▶ _Your objective_
Every line below is to be quoted exactly, with nothing added or dropped.

-*-*-

(** * Edward variational inference: the inference-class hierarchy

    A shallow embedding of [edward/inferences.py]: the optimisation loop of
    [VariationalInference], the loss constructions of [MFVI], [KLpq], [MAP]
    and [Laplace], and the properties the specification states about them.

    The Python code builds a TensorFlow graph: the values it manipulates are
    graph nodes, embedded here as the inductive type [tensor].  Methods
    mutate the instance and the process-wide engine, and may raise; they are
    embedded in a state-and-exception monad in which a raise keeps the
    mutations made before it, as in Python. *)

From Stdlib Require Import ZArith QArith List String Ascii Bool Lia.
From Stdlib Require Import DecimalString Qabs.
From Stdlib Require Import Reals Lra.
Import ListNotations.

Local Open Scope Z_scope.
Local Open Scope string_scope.
Local Open Scope list_scope.

Set Implicit Arguments.

(* ===================================================================== *)
(** ** Exceptions and the state-and-exception monad *)
(* ===================================================================== *)

(** The Python exceptions the module can raise by itself. *)
Inductive exn : Type :=
| NotImplementedError (msg : string)
| AttributeError (attr : string)
| NameError (name : string)
| ZeroDivisionError
| EngineError (msg : string).
(** * cxxstreams: the [Stream] base class of [stream.hpp]

    A shallow embedding of [cxxstreams::Stream<T, S, IMPL>], its chaining
    operation [limit], its terminal operations and the two factory functions
    [make_stream] and [make_reverse_stream].

    - A stage is any type with a [next] member returning [std::optional<T>];
      calling it mutates the stage, so [next] maps a stage to the pulled
      element and the stage afterwards.
    - The [while (element)] loops of the terminal operations run as long as the
      chain keeps yielding; they are written with a fuel argument and return
      [OutOfFuel] when it does not suffice.
    - [static_assert], [requires] and [if constexpr] are decided when a template
      is instantiated.  An instantiation is a value of [compiled A]: either
      the instantiated code or the diagnostic that rejects it. *)

From Stdlib Require Import String ZArith Bool Arith Lia List.
Import ListNotations.

Set Implicit Arguments.

(** ** Outcomes of template instantiation *)

Inductive diagnostic : Type :=
| static_assert_failed (message : string)
| constraint_not_satisfied (constraint : string)
| no_match_for_operator (operator : string)
| no_viable_conversion.

Inductive compiled (A : Type) : Type :=
| WellFormed (a : A)
| IllFormed (d : diagnostic).

Arguments WellFormed {A} a.
Arguments IllFormed {A} d.

Definition is_well_formed {A : Type} (c : compiled A) : bool :=
  match c with
  | WellFormed _ => true
  | IllFormed _ => false
  end.

(** An expression [a OP b] in instantiated code needs the operator to exist
    for the operand type. *)
Definition use_operator {Op A : Type} (op : option Op) (name : string)
    (k : Op -> compiled A) : compiled A :=
  match op with
  | Some f => k f
  | None => IllFormed (no_match_for_operator name)
  end.

(** ** Outcomes of running a loop *)

Inductive outcome (A : Type) : Type :=
| Done (a : A)
| OutOfFuel.

Arguments Done {A} a.
Arguments OutOfFuel {A}.

(** ** [size_t] *)

Definition SIZE_WIDTH : Z := 64.
Definition SIZE_MODULUS : Z := 2 ^ SIZE_WIDTH.

Definition size_t_wrap (z : Z) : Z := z mod SIZE_MODULUS.

(** ** The capability queries of [concepts.hpp] *)

Module concepts.

(** Modelled from the spec: [concepts.hpp] is not part of the sources.  The
    spec lists the trait collaborators as "presence of [+], presence of [<]
    and/or [>]"; an element type is described by the operators it provides. *)
Record element_ops (T : Type) : Type := {
  op_add : option (T -> T -> T);
  op_lth : option (T -> T -> bool);
  op_gth : option (T -> T -> bool)
}.

Definition provided {Op : Type} (op : option Op) : bool :=
  match op with
  | Some _ => true
  | None => false
  end.

Definition has_add {T} (ops : element_ops T) : bool := provided (op_add ops).
Definition has_lth {T} (ops : element_ops T) : bool := provided (op_lth ops).
Definition has_gth {T} (ops : element_ops T) : bool := provided (op_gth ops).

(** Modelled from the spec: the container collaborators, "presence of
    append-assignment or push-back-style insertion, default-constructibility
    of a target collection type" and "any container type exposing
    [cbegin()/cend()] cursor pairs (and [crbegin()/crend()] for the
    reverse-order entry point)".  [elements] is the sequence a traversal from
    [cbegin()] to [cend()] visits. *)
Record container (C T : Type) : Type := {
  is_const_iterable : bool;
  is_const_reverse_iterable : bool;
  elements : C -> list T;
  default_constructed : option C;
  op_add_assign : option (C -> T -> C);
  push_back : option (C -> T -> C)
}.

Definition is_default_constructible {C T} (tr : container C T) : bool :=
  provided (default_constructed tr).
Definition has_add_assign {C T} (tr : container C T) : bool :=
  provided (op_add_assign tr).
Definition has_push_back {C T} (tr : container C T) : bool :=
  provided (push_back tr).

End concepts.

(** ** The streamable capability

    [concepts::is_streamable]: the type has a [next()] member returning an
    optional element. *)

Class Streamable (IMPL T : Type) : Type := {
  next : IMPL -> option T * IMPL
}.

(** The stage type determines the instance; the element type follows. *)
#[global] Hint Mode Streamable ! - : typeclass_instances.

Section Drains.
Context {IMPL T : Type} `{Streamable IMPL T}.

(** [drains self l self']: successive pulls on [self] yield the elements of
    [l] in order, the pull after them reports empty, and the stage is then in
    state [self']. *)
Inductive drains : IMPL -> list T -> IMPL -> Prop :=
| drains_empty : forall self self',
    next self = (None, self') -> drains self [] self'
| drains_yield : forall self value self1 l self',
    next self = (Some value, self1) ->
    drains self1 l self' ->
    drains self (value :: l) self'.

End Drains.

(** ** [LimitingStream], the stage built by [Stream::limit] *)

Record LimitingStream (IMPL : Type) : Type := {
  limit_upstream : IMPL;
  limit_max_count : Z;
  limit_count : Z
}.

(** Modelled from the spec: [LimitingStream::next] of [limiting_stream.hpp],
    which is not part of the sources.  "State: owned upstream stage, a maximum
    count, a consumed-so-far counter (starts at 0).  pull-next(): if counter
    has reached maximum, return empty unconditionally.  Otherwise pull from
    upstream; if upstream yields empty, propagate empty; otherwise increment
    counter and return the value."  Both counts are [size_t], as the
    [max_count] parameter of [Stream::limit] is. *)
Definition LimitingStream_next {IMPL T : Type} `{Streamable IMPL T}
    (self : LimitingStream IMPL) : option T * LimitingStream IMPL :=
  if (limit_max_count self <=? limit_count self)%Z then (None, self)
  else
    let '(element, upstream) := next (limit_upstream self) in
    match element with
    | None =>
        (None, {| limit_upstream := upstream;
                  limit_max_count := limit_max_count self;
                  limit_count := limit_count self |})
    | Some value =>
        (Some value, {| limit_upstream := upstream;
                        limit_max_count := limit_max_count self;
                        limit_count := size_t_wrap (limit_count self + 1) |})
    end.

#[export] Instance LimitingStream_Streamable {IMPL T : Type} `{Streamable IMPL T}
  : Streamable (LimitingStream IMPL) T := {| next := LimitingStream_next |}.

(** ** The cursors of a container *)

(** A [const_iterator] is a position in the sequence of the container it
    points into; [cend()] is the position one past the last element.
    Dereferencing a cursor that designates no element gives no value. *)
Record const_iterator (T : Type) : Type := {
  sequence : list T;
  position : nat
}.

(** [std::reverse_iterator<const_iterator>]: it holds the forward cursor
    [current] and designates the element just before it. *)
Record const_reverse_iterator (T : Type) : Type := {
  current : const_iterator T
}.

Class Iterator (I T : Type) : Type := {
  deref : I -> option T;
  incr : I -> I;
  iter_eqb : I -> I -> bool
}.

-*-*-

▶ _Answer section_
(** * Edward variational inference: the inference-class hierarchy

    A shallow embedding of [edward/inferences.py]: the optimisation loop of
    [VariationalInference], the loss constructions of [MFVI], [KLpq], [MAP]
    and [Laplace], and the properties the specification states about them.

    The Python code builds a TensorFlow graph: the values it manipulates are
    graph nodes, embedded here as the inductive type [tensor].  Methods
    mutate the instance and the process-wide engine, and may raise; they are
    embedded in a state-and-exception monad in which a raise keeps the
    mutations made before it, as in Python. *)

From Stdlib Require Import ZArith QArith List String Ascii Bool Lia.
From Stdlib Require Import DecimalString Qabs.
From Stdlib Require Import Reals Lra.
Import ListNotations.

Local Open Scope Z_scope.
Local Open Scope string_scope.
Local Open Scope list_scope.

Set Implicit Arguments.

(* ===================================================================== *)
(** ** Exceptions and the state-and-exception monad *)
(* ===================================================================== *)

(** The Python exceptions the module can raise by itself. *)
Inductive exn : Type :=
| NotImplementedError (msg : string)
| AttributeError (attr : string)
| NameError (name : string)
| ZeroDivisionError
| EngineError (msg : string).
(** * cxxstreams: the [Stream] base class of [stream.hpp]

    A shallow embedding of [cxxstreams::Stream<T, S, IMPL>], its chaining
    operation [limit], its terminal operations and the two factory functions
    [make_stream] and [make_reverse_stream].

    - A stage is any type with a [next] member returning [std::optional<T>];
      calling it mutates the stage, so [next] maps a stage to the pulled
      element and the stage afterwards.
    - The [while (element)] loops of the terminal operations run as long as the
      chain keeps yielding; they are written with a fuel argument and return
      [OutOfFuel] when it does not suffice.
    - [static_assert], [requires] and [if constexpr] are decided when a template
      is instantiated.  An instantiation is a value of [compiled A]: either
      the instantiated code or the diagnostic that rejects it. *)

From Stdlib Require Import String ZArith Bool Arith Lia List.
Import ListNotations.

Set Implicit Arguments.

(** ** Outcomes of template instantiation *)

Inductive diagnostic : Type :=
| static_assert_failed (message : string)
| constraint_not_satisfied (constraint : string)
| no_match_for_operator (operator : string)
| no_viable_conversion.

Inductive compiled (A : Type) : Type :=
| WellFormed (a : A)
| IllFormed (d : diagnostic).

Arguments WellFormed {A} a.
Arguments IllFormed {A} d.

Definition is_well_formed {A : Type} (c : compiled A) : bool :=
  match c with
  | WellFormed _ => true
  | IllFormed _ => false
  end.

(** An expression [a OP b] in instantiated code needs the operator to exist
    for the operand type. *)
Definition use_operator {Op A : Type} (op : option Op) (name : string)
    (k : Op -> compiled A) : compiled A :=
  match op with
  | Some f => k f
  | None => IllFormed (no_match_for_operator name)
  end.

(** ** Outcomes of running a loop *)

Inductive outcome (A : Type) : Type :=
| Done (a : A)
| OutOfFuel.

Arguments Done {A} a.
Arguments OutOfFuel {A}.

(** ** [size_t] *)

Definition SIZE_WIDTH : Z := 64.
Definition SIZE_MODULUS : Z := 2 ^ SIZE_WIDTH.

Definition size_t_wrap (z : Z) : Z := z mod SIZE_MODULUS.

(** ** The capability queries of [concepts.hpp] *)

Module concepts.

(** Modelled from the spec: [concepts.hpp] is not part of the sources.  The
    spec lists the trait collaborators as "presence of [+], presence of [<]
    and/or [>]"; an element type is described by the operators it provides. *)
Record element_ops (T : Type) : Type := {
  op_add : option (T -> T -> T);
  op_lth : option (T -> T -> bool);
  op_gth : option (T -> T -> bool)
}.

Definition provided {Op : Type} (op : option Op) : bool :=
  match op with
  | Some _ => true
  | None => false
  end.

Definition has_add {T} (ops : element_ops T) : bool := provided (op_add ops).
Definition has_lth {T} (ops : element_ops T) : bool := provided (op_lth ops).
Definition has_gth {T} (ops : element_ops T) : bool := provided (op_gth ops).

(** Modelled from the spec: the container collaborators, "presence of
    append-assignment or push-back-style insertion, default-constructibility
    of a target collection type" and "any container type exposing
    [cbegin()/cend()] cursor pairs (and [crbegin()/crend()] for the
    reverse-order entry point)".  [elements] is the sequence a traversal from
    [cbegin()] to [cend()] visits. *)
Record container (C T : Type) : Type := {
  is_const_iterable : bool;
  is_const_reverse_iterable : bool;
  elements : C -> list T;
  default_constructed : option C;
  op_add_assign : option (C -> T -> C);
  push_back : option (C -> T -> C)
}.

Definition is_default_constructible {C T} (tr : container C T) : bool :=
  provided (default_constructed tr).
Definition has_add_assign {C T} (tr : container C T) : bool :=
  provided (op_add_assign tr).
Definition has_push_back {C T} (tr : container C T) : bool :=
  provided (push_back tr).

End concepts.

(** ** The streamable capability

    [concepts::is_streamable]: the type has a [next()] member returning an
    optional element. *)

Class Streamable (IMPL T : Type) : Type := {
  next : IMPL -> option T * IMPL
}.

(** The stage type determines the instance; the element type follows. *)
#[global] Hint Mode Streamable ! - : typeclass_instances.

Section Drains.
Context {IMPL T : Type} `{Streamable IMPL T}.

(** [drains self l self']: successive pulls on [self] yield the elements of
    [l] in order, the pull after them reports empty, and the stage is then in
    state [self']. *)
Inductive drains : IMPL -> list T -> IMPL -> Prop :=
| drains_empty : forall self self',
    next self = (None, self') -> drains self [] self'
| drains_yield : forall self value self1 l self',
    next self = (Some value, self1) ->
    drains self1 l self' ->
    drains self (value :: l) self'.

End Drains.

(** ** [LimitingStream], the stage built by [Stream::limit] *)

Record LimitingStream (IMPL : Type) : Type := {
  limit_upstream : IMPL;
  limit_max_count : Z;
  limit_count : Z
}.

(** Modelled from the spec: [LimitingStream::next] of [limiting_stream.hpp],
    which is not part of the sources.  "State: owned upstream stage, a maximum
    count, a consumed-so-far counter (starts at 0).  pull-next(): if counter
    has reached maximum, return empty unconditionally.  Otherwise pull from
    upstream; if upstream yields empty, propagate empty; otherwise increment
    counter and return the value."  Both counts are [size_t], as the
    [max_count] parameter of [Stream::limit] is. *)
Definition LimitingStream_next {IMPL T : Type} `{Streamable IMPL T}
    (self : LimitingStream IMPL) : option T * LimitingStream IMPL :=
  if (limit_max_count self <=? limit_count self)%Z then (None, self)
  else
    let '(element, upstream) := next (limit_upstream self) in
    match element with
    | None =>
        (None, {| limit_upstream := upstream;
                  limit_max_count := limit_max_count self;
                  limit_count := limit_count self |})
    | Some value =>
        (Some value, {| limit_upstream := upstream;
                        limit_max_count := limit_max_count self;
                        limit_count := size_t_wrap (limit_count self + 1) |})
    end.

#[export] Instance LimitingStream_Streamable {IMPL T : Type} `{Streamable IMPL T}
  : Streamable (LimitingStream IMPL) T := {| next := LimitingStream_next |}.

(** ** The cursors of a container *)

(** A [const_iterator] is a position in the sequence of the container it
    points into; [cend()] is the position one past the last element.
    Dereferencing a cursor that designates no element gives no value. *)
Record const_iterator (T : Type) : Type := {
  sequence : list T;
  position : nat
}.

(** [std::reverse_iterator<const_iterator>]: it holds the forward cursor
    [current] and designates the element just before it. *)
Record const_reverse_iterator (T : Type) : Type := {
  current : const_iterator T
}.

Class Iterator (I T : Type) : Type := {
  deref : I -> option T;
  incr : I -> I;
  iter_eqb : I -> I -> bool
}.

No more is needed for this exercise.